# Exercise prompt:
Word for word, transcribe the data below from the line with "set (D := JS.num_or _ 10 * 1000)." to the line with "(zero_is_read_as_absent Sample.clock Sample.net_down", keeping both of those lines.

# Records to use:
━━━━━━━━━━━━━━━━━━━━━━━━━━━━━━
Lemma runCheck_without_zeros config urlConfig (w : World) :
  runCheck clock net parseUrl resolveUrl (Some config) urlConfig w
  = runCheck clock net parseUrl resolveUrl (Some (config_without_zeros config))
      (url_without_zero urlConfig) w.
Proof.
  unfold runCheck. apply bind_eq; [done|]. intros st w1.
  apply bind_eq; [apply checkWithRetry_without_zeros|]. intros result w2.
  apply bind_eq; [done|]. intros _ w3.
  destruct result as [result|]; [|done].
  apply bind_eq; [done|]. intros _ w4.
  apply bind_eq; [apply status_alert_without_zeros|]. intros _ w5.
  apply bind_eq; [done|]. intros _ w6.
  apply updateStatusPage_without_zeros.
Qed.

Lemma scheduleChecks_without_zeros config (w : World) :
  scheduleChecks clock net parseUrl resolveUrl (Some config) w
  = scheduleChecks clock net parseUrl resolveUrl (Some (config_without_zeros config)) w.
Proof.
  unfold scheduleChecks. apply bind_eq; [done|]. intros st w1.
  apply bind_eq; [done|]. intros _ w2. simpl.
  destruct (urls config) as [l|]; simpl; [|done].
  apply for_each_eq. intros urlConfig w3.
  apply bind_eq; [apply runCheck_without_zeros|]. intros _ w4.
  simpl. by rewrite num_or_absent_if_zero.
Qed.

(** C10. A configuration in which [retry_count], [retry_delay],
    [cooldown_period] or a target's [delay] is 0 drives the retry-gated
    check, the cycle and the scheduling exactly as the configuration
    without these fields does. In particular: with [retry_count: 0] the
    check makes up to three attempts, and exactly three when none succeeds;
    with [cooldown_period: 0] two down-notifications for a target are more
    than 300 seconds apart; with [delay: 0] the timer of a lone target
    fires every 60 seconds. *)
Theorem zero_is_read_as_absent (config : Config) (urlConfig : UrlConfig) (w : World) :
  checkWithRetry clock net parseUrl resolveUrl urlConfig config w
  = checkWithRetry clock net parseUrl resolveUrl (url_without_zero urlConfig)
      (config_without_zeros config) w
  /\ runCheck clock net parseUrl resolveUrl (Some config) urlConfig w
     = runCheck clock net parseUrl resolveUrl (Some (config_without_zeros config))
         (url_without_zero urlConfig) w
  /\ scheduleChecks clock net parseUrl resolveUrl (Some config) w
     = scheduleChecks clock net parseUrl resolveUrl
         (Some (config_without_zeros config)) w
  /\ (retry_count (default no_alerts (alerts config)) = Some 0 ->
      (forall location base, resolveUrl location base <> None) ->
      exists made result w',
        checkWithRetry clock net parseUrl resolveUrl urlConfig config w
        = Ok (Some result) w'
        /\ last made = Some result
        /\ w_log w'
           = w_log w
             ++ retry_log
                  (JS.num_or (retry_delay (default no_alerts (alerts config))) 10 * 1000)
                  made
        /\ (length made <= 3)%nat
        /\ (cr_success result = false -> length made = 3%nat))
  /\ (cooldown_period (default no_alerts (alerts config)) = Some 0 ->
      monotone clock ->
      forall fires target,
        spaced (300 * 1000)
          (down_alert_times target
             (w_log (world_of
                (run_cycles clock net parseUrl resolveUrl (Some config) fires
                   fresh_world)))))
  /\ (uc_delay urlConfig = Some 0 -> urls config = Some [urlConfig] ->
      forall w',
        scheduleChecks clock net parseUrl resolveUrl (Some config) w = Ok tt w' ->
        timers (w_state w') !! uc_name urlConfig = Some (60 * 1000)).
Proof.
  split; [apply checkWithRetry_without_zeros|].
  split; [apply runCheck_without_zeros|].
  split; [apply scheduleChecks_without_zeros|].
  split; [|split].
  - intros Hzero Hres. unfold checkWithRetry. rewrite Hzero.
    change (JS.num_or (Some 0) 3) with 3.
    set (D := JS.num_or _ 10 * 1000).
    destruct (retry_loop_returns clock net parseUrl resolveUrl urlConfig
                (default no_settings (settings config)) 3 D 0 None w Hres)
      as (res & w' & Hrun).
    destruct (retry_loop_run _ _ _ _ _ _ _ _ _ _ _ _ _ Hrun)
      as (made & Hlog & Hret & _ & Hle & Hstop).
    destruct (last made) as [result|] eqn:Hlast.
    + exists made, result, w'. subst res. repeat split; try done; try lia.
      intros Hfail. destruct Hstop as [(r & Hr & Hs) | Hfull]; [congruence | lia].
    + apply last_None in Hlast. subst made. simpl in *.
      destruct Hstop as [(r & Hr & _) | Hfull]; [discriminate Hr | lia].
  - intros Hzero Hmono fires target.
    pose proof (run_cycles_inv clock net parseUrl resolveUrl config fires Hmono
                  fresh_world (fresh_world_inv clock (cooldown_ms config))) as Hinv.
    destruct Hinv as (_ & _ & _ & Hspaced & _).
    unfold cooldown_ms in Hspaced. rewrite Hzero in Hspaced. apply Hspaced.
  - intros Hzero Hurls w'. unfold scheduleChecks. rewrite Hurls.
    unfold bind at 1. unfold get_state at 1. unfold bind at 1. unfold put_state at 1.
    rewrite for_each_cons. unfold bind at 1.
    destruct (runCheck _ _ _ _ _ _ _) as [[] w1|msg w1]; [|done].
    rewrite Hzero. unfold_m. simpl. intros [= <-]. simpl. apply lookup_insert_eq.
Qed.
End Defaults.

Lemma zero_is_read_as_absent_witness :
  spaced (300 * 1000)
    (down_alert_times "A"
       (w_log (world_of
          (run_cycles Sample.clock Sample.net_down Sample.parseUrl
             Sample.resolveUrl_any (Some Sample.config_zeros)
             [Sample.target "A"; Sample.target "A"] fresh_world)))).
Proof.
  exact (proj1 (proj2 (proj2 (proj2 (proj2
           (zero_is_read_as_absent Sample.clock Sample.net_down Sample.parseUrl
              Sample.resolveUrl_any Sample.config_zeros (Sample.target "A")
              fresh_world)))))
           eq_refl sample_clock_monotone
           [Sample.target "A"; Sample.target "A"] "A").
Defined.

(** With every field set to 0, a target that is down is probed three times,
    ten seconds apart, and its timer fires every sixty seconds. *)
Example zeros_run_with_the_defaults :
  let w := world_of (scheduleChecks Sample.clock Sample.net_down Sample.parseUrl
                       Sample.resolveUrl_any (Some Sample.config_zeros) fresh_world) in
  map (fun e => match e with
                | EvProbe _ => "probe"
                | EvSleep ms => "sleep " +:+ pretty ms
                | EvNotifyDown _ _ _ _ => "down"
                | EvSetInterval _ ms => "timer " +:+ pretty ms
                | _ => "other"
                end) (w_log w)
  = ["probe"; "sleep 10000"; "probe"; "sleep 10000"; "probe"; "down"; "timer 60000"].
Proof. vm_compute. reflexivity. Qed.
━━━━━━━━━━━━━━━━━━━━━━━━━━━━━━
# Your response:
    set (D := JS.num_or _ 10 * 1000).
    destruct (retry_loop_returns clock net parseUrl resolveUrl urlConfig
                (default no_settings (settings config)) 3 D 0 None w Hres)
      as (res & w' & Hrun).
    destruct (retry_loop_run _ _ _ _ _ _ _ _ _ _ _ _ _ Hrun)
      as (made & Hlog & Hret & _ & Hle & Hstop).
    destruct (last made) as [result|] eqn:Hlast.
    + exists made, result, w'. subst res. repeat split; try done; try lia.
      intros Hfail. destruct Hstop as [(r & Hr & Hs) | Hfull]; [congruence | lia].
    + apply last_None in Hlast. subst made. simpl in *.
      destruct Hstop as [(r & Hr & _) | Hfull]; [discriminate Hr | lia].
  - intros Hzero Hmono fires target.
    pose proof (run_cycles_inv clock net parseUrl resolveUrl config fires Hmono
                  fresh_world (fresh_world_inv clock (cooldown_ms config))) as Hinv.
    destruct Hinv as (_ & _ & _ & Hspaced & _).
    unfold cooldown_ms in Hspaced. rewrite Hzero in Hspaced. apply Hspaced.
  - intros Hzero Hurls w'. unfold scheduleChecks. rewrite Hurls.
    unfold bind at 1. unfold get_state at 1. unfold bind at 1. unfold put_state at 1.
    rewrite for_each_cons. unfold bind at 1.
    destruct (runCheck _ _ _ _ _ _ _) as [[] w1|msg w1]; [|done].
    rewrite Hzero. unfold_m. simpl. intros [= <-]. simpl. apply lookup_insert_eq.
Qed.
End Defaults.

Lemma zero_is_read_as_absent_witness :
  spaced (300 * 1000)
    (down_alert_times "A"
       (w_log (world_of
          (run_cycles Sample.clock Sample.net_down Sample.parseUrl
             Sample.resolveUrl_any (Some Sample.config_zeros)
             [Sample.target "A"; Sample.target "A"] fresh_world)))).
Proof.
  exact (proj1 (proj2 (proj2 (proj2 (proj2
           (zero_is_read_as_absent Sample.clock Sample.net_down Sample.parseUrl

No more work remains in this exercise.